Material supplied section start

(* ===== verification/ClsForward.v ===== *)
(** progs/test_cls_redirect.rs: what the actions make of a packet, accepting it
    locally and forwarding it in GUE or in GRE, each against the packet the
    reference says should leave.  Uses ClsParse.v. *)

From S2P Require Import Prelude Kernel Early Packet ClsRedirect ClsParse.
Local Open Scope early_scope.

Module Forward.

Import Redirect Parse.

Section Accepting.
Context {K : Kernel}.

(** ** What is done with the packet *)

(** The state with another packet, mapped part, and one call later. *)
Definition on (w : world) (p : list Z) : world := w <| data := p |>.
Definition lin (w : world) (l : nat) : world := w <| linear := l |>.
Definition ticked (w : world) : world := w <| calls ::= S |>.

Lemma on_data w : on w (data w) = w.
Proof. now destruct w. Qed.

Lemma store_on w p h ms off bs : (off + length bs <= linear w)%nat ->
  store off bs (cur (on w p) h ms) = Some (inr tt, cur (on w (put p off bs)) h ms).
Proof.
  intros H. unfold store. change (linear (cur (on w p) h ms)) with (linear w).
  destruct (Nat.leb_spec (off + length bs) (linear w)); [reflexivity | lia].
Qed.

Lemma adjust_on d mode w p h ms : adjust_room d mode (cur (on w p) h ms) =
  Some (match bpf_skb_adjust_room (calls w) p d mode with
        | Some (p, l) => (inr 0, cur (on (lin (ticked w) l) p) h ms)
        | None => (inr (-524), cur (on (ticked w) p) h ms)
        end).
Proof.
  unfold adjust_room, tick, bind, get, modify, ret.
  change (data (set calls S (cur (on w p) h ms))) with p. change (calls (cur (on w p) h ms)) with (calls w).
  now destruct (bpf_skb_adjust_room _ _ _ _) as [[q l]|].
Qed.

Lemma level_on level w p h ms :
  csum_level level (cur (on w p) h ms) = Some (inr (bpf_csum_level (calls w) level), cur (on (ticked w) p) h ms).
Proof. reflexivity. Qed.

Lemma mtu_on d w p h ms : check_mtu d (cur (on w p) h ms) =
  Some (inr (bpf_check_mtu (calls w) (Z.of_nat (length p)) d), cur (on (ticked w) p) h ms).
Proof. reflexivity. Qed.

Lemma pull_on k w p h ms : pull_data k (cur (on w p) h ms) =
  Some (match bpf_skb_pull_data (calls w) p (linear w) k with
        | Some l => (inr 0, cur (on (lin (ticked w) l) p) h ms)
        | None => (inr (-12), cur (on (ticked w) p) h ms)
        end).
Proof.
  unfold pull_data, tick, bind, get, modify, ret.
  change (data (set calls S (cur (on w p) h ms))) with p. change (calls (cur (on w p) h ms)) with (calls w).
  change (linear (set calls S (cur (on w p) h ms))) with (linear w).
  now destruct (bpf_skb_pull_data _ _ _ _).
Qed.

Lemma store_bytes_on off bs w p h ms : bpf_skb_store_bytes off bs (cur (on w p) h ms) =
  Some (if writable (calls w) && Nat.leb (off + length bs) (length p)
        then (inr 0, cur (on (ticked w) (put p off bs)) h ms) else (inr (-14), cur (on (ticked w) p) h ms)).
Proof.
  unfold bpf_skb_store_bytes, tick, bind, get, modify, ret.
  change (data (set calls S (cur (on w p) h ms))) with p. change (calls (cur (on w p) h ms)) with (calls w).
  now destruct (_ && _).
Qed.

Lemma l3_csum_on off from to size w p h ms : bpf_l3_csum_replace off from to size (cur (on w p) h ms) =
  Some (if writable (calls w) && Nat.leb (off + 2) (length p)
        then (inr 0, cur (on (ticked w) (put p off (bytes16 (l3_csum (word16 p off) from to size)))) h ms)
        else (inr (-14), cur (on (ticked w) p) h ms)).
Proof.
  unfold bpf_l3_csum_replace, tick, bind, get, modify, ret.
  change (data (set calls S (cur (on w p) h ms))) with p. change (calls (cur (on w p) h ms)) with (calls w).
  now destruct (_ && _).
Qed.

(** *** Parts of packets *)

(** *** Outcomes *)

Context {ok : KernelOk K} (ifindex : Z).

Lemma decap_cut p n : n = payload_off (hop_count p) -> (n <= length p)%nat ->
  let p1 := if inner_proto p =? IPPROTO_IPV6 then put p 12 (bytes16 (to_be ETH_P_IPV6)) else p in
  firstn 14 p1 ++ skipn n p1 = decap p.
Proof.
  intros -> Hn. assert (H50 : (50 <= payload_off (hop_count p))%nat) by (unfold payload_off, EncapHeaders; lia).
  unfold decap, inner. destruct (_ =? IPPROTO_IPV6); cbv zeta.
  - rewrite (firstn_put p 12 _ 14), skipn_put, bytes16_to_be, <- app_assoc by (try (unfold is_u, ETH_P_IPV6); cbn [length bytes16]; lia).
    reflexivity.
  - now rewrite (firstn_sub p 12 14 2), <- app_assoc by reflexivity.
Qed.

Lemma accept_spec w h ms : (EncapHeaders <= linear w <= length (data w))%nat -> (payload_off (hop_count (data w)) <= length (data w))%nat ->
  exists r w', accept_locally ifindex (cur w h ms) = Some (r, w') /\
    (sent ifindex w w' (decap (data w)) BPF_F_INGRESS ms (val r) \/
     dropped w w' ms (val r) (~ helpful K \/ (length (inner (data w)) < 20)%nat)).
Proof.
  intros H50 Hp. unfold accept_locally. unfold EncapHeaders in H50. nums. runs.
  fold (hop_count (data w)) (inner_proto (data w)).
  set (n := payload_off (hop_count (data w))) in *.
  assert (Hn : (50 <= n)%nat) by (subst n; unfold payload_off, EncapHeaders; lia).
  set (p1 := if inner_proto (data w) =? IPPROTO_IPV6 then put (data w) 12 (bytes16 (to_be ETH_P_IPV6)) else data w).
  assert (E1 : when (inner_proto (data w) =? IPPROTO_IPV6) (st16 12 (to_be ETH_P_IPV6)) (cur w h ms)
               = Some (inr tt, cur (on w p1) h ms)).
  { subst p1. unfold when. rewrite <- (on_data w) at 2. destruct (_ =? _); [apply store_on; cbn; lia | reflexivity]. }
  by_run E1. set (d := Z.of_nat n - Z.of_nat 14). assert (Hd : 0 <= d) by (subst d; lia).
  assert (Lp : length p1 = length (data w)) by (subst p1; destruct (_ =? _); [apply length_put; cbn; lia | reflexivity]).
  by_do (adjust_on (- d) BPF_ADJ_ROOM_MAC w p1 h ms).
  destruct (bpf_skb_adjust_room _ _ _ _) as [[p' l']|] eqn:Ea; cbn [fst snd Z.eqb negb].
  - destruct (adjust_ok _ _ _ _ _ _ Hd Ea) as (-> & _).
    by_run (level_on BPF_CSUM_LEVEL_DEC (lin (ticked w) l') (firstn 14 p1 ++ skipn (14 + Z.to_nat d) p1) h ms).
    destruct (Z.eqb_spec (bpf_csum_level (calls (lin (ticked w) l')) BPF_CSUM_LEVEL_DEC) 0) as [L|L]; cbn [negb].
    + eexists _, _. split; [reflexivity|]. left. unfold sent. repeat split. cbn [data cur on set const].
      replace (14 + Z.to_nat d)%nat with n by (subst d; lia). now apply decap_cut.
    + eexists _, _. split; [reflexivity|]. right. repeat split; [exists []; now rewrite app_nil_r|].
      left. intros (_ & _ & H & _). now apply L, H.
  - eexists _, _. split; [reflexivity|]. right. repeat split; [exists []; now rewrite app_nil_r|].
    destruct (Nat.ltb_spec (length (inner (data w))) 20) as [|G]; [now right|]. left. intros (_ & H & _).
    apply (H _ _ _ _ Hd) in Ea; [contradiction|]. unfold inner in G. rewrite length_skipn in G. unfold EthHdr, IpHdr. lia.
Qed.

Material supplied section end

» **Problem description**:
Look above for the line that contains "- rewrite (firstn_put". Starting there, transcribe every line exactly until you have copied the line that contains "(sent ifindex w".

» **Exercise output**:
  - rewrite (firstn_put p 12 _ 14), skipn_put, bytes16_to_be, <- app_assoc by (try (unfold is_u, ETH_P_IPV6); cbn [length bytes16]; lia).
    reflexivity.
  - now rewrite (firstn_sub p 12 14 2), <- app_assoc by reflexivity.
Qed.

Lemma accept_spec w h ms : (EncapHeaders <= linear w <= length (data w))%nat -> (payload_off (hop_count (data w)) <= length (data w))%nat ->
  exists r w', accept_locally ifindex (cur w h ms) = Some (r, w') /\
    (sent ifindex w w' (decap (data w)) BPF_F_INGRESS ms (val r) \/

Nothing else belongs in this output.